La società Tectronik di Limena formerà una newco che sottoscriverà un contratto d’affitto d’azienda impegnandosi ad assumere gradualmente 2 lavoratori al mese fino a 6 unità lavorative totali entro tre mesi dalla consegna dell’azienda. Altre due persone saranno riassorbite entro il termine di scadenza della Cigs

Nota - Questo comunicato è stato pubblicato integralmente come contributo esterno. Questo contenuto non è pertanto un articolo prodotto dalla redazione di PadovaOggi

E’ stata esaminata in Provincia la proposta di affitto del  Pastificio Ferrarese che ha sede a Conselve da parte di una newco che coinvolgerà il titolare della società Tectronik di Limena. Durante l’incontro l’assessore provinciale al Lavoro e Formazione Massimiliano Barison ha proposto una mediazione che è stata accettata dalle parti e che i rappresentanti sindacali sottoporranno all’assemblea dei lavoratori per l’approvazione.

Alla vertenza erano presenti oltre al dirigente del settore lavoro Giorgio Santarello; Cristian Ferrarese con il consulente del lavoro Mario Cuneo per il Pastificio Ferrarese; per la società Tectronik Srl l’amministratore unico Roberto Gobita assistito dal responsabile commerciale Federico Gobita e dall’avvocato Alessandro Di Stefano; per le Rsu e Rsa Andrea Ferrarese, Claudio Tridello, Alessandro Breda e Sara Bruscagin; per la Fai Cisl Gilberto Baratto, per la Flai Cgil Andrea Gambillara e Giampietro Tomasin e per il Comune di Conselve il sindaco Antonio Ruzzon.

Il Pastificio Ferrarese che è rinomato nella produzione di pasta fresca e attualmente occupa 20 lavoratori si trova in gravi difficoltà finanziarie, per cui da mesi cerca una cordata di imprenditori che rilevino l’attività aziendale.

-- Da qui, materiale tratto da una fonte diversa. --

(** * dmfs-table.c: the table-descriptor parser of the device-mapper filesystem

    A shallow embedding of [src/driver/device-mapper/dmfs-table.c]
    (tokenizer, line parser, page-stream assembler and the page loop of
    [dmfs_parse]) together with the properties the specification states
    about them.

    Conventions.
    - C integers are [Z]; a value stored in an [offset_t] or an
      [unsigned long] is reduced modulo the width of that type where the
      source stores it.
    - A [char *] that is read as a C string is a [list ascii]; a
      (pointer, length) pair is the list of exactly [length] bytes.
    - Calls that leave the file (target constructors, the target-type
      registry, the table object, the page allocator) are recorded, in
      order, in a ghost [trace]; what they return is taken from the
      environment [dm_env].
    - The source as checked in does not compile ([if (rv == 0)) {] in
      [dmfs_parse_line]; [dmfs_parse] passes five arguments to the
      six-argument [dmfs_parse_page], leaving out [&num]).  The model
      reads the one obvious meaning: the extra parenthesis is dropped and
      the local [num] of [dmfs_parse] is the line counter. *)

From Stdlib Require Import ZArith List Bool Ascii String Lia.
Import ListNotations.
Local Open Scope Z_scope.

(** ** Characters and C strings *)

Definition NUL : ascii := "000"%char.
Definition NL : ascii := "010"%char.
Definition TAB : ascii := "009"%char.
Definition SPACE : ascii := " "%char.

Definition is_nl (c : ascii) : bool := Ascii.eqb c NL.

(** [delim = " \t"] in [next_token]. *)
Definition is_delim (c : ascii) : bool := Ascii.eqb c SPACE || Ascii.eqb c TAB.

(** The C string that starts at the beginning of a buffer: the bytes before
    the first NUL. *)
Fixpoint cstring (buf : list ascii) : list ascii :=
  match buf with
  | [] => []
  | c :: buf' => if Ascii.eqb c NUL then [] else c :: cstring buf'
  end.

(** [*(dst + pos) = c] on a buffer held as a list.  A store outside the
    buffer is undefined in C; here it leaves the list as it is. *)
Fixpoint store_nat (dst : list ascii) (pos : nat) (c : ascii) : list ascii :=
  match dst, pos with
  | [], _ => []
  | _ :: dst', O => c :: dst'
  | d :: dst', S pos' => d :: store_nat dst' pos' c
  end.

Definition store (dst : list ascii) (pos : Z) (c : ascii) : list ascii :=
  if pos <? 0 then dst else store_nat dst (Z.to_nat pos) c.

(** ** Tokenizer *)

(** A [char *] cursor into the line: [None] is the null pointer. *)
Definition cursor : Type := option (list ascii).

(** Splits at the first delimiter: the token before it and what follows it,
    or no rest when the string holds no delimiter. *)
Fixpoint strsep_split (s : list ascii) : list ascii * cursor :=
  match s with
  | [] => ([], None)
  | c :: s' =>
      if is_delim c then ([], Some s')
      else let '(tok, rest) := strsep_split s' in (c :: tok, rest)
  end.

(** Modelled from the spec: [strsep] is the kernel's string routine, not
    part of this file; the tokenizer "splits one line of text into
    whitespace-delimited tokens".  It follows the C library contract: a null
    cursor gives null; otherwise the token runs up to the first delimiter,
    which is overwritten by NUL, and the cursor moves behind it, or becomes
    null when there was no delimiter. *)
Definition strsep (p : cursor) : option (list ascii) * cursor :=
  match p with
  | None => (None, None)
  | Some s => let '(tok, rest) := strsep_split s in (Some tok, rest)
  end.

(** [next_token]: [do r = strsep(p, delim); while (r && *r == 0);].
    Every empty token eats one delimiter, so the loop is a structural
    recursion on the text; [next_token_loop_eq] below shows that this
    function satisfies the equation of the do-while loop. *)
Fixpoint next_token_str (s : list ascii) : option (list ascii) * cursor :=
  match s with
  | [] => (None, None)
  | c :: s' => if is_delim c then next_token_str s' else strsep (Some s)
  end.

Definition next_token (p : cursor) : option (list ascii) * cursor :=
  match p with
  | None => (None, None)
  | Some s => next_token_str s
  end.

(** ** The table, the target types and the ghost state *)

(** The fields of [struct dm_table] that this file reads ([num_targets],
    [highs]) and the target slots filled by [dm_table_add_target]. *)
Record dm_table : Type := mk_table {
  num_targets : Z;
  highs : list Z;
  targets : list (list ascii * Z)
}.

(** [struct target_type]: its name and its constructor.  The constructor
    gets the table, [start], [size] and the untokenized rest of the line,
    and returns its [int] result and the context it stored through the
    last argument.  The destructor only has effects outside this file. *)
Record target_type : Type := mk_target_type {
  tt_name : list ascii;
  ctr : dm_table -> Z -> Z -> cursor -> Z * Z
}.

Inductive event : Type :=
| EvParseLine (num : Z) (str : list ascii)
| EvGetTargetType (name : list ascii) (found : bool)
| EvCtr (name : list ascii) (start size : Z) (args : cursor) (rv : Z)
| EvAddTarget (high : Z) (name : list ascii) (context : Z) (rv : Z)
| EvDtr (name : list ascii) (context : Z)
| EvPutTargetType (name : list ascii)
| EvGetFreePage (ok : bool)
| EvFreePage
| EvCreateTable (ok : bool)
| EvPutTable
| EvTableComplete (rv : Z)
| EvParsePage (index : Z) (len : Z)
| EvPrintk (msg : string).

(** What a parse has done so far: the table under construction, the
    recorded errors and the calls made. *)
Record dstate : Type := mk_dstate {
  table : dm_table;
  errors : list (Z * string);
  trace : list event
}.

Definition log (st : dstate) (evs : list event) : dstate :=
  mk_dstate (table st) (errors st) (trace st ++ evs).

Definition set_table (st : dstate) (t : dm_table) : dstate :=
  mk_dstate t (errors st) (trace st).

(** Modelled from the spec: [dmfs_add_error] lives in another file of the
    repository; the error sink "accumulates (line-number, message)
    diagnostics", "collected in declaration order". *)
Definition dmfs_add_error (st : dstate) (num : Z) (msg : string) : dstate :=
  mk_dstate (table st) (errors st ++ [(num, msg)]) (trace st).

Dopo una manifestazione di interesse da parte di una società che ha visto impegnato il titolare in lunghe trattative che poi non hanno avuto alcun esito, lo scorso mese il titolare della Tectronik con altri finanziatori ha formulato una proposta per rilevare la società mediante affitto della stessa, che dopo il riavvio potrà concludersi con una proposta di acquisto. Tale circostanza consentirà il mantenimento dello stabilimento a Conselve e la possibilità per 8 lavoratori di essere assunti nel corso del prossimo anno. Se poi l’attività ritornerà ai livelli produttivi ottimali, altri lavoratori potranno essere assunti.

“L’azienda ha ancora margini di successo sul mercato perché lavora nel settore agroalimentare e le premesse per il futuro ci sono – ha spiegato l’assessore Barison – la nuova società intende investire anche nell’export quindi abbiamo cercato di salvaguardare prima di tutto l’attività e in parallelo quanti più posti di lavoro possibile. Inoltre senza un acquirente, con le nuove leggi, lo Stato non potrebbe approvare la cassa integrazione straordinaria che sarà proposta dal Pastificio per tutti i 20 lavoratori. La proposta approvata dalla Parti ci permetterà di assicurare la copertura degli ammortizzatori sociali per consentire alla nuova società di riavviare la produzione e, nel tempo, di assorbire altri lavoratori.”.

Il Sindaco di Conselve Antonio Ruzzon ha espresso l’auspicio che la proposta possa essere approvata dai lavoratori e che il restart aziendale possa portare la produzione ai massimi livelli. Infatti, tale proposta, qualora approvata dall’assemblea dei lavoratori, consentirà ora alla società di Limena di formare una newco che sottoscriverà un contratto d’affitto d’azienda impegnandosi ad assumere gradualmente 2 lavoratori al mese fino a 6 unità lavorative totali entro tre mesi dalla consegna dell’azienda. Altre due persone saranno riassorbite entro il termine di scadenza della Cigs. L’assunzione dei lavoratori seguirà la contrattazione del comparto “Alimentari Artigianato” e quindi la newco corrisponderà un superminimo contrattuale di 50 euro lordi al mese, aumentabili dopo il primo anno di attività. Entro 18 mesi dalla consegna del Pastificio, la nuova azienda si è infine impegnata a dare diritto di precedenza, in caso di ulteriori assunzioni, ai lavoratori ancora in forze nell’azienda di proprietà della famiglia Ferrarese.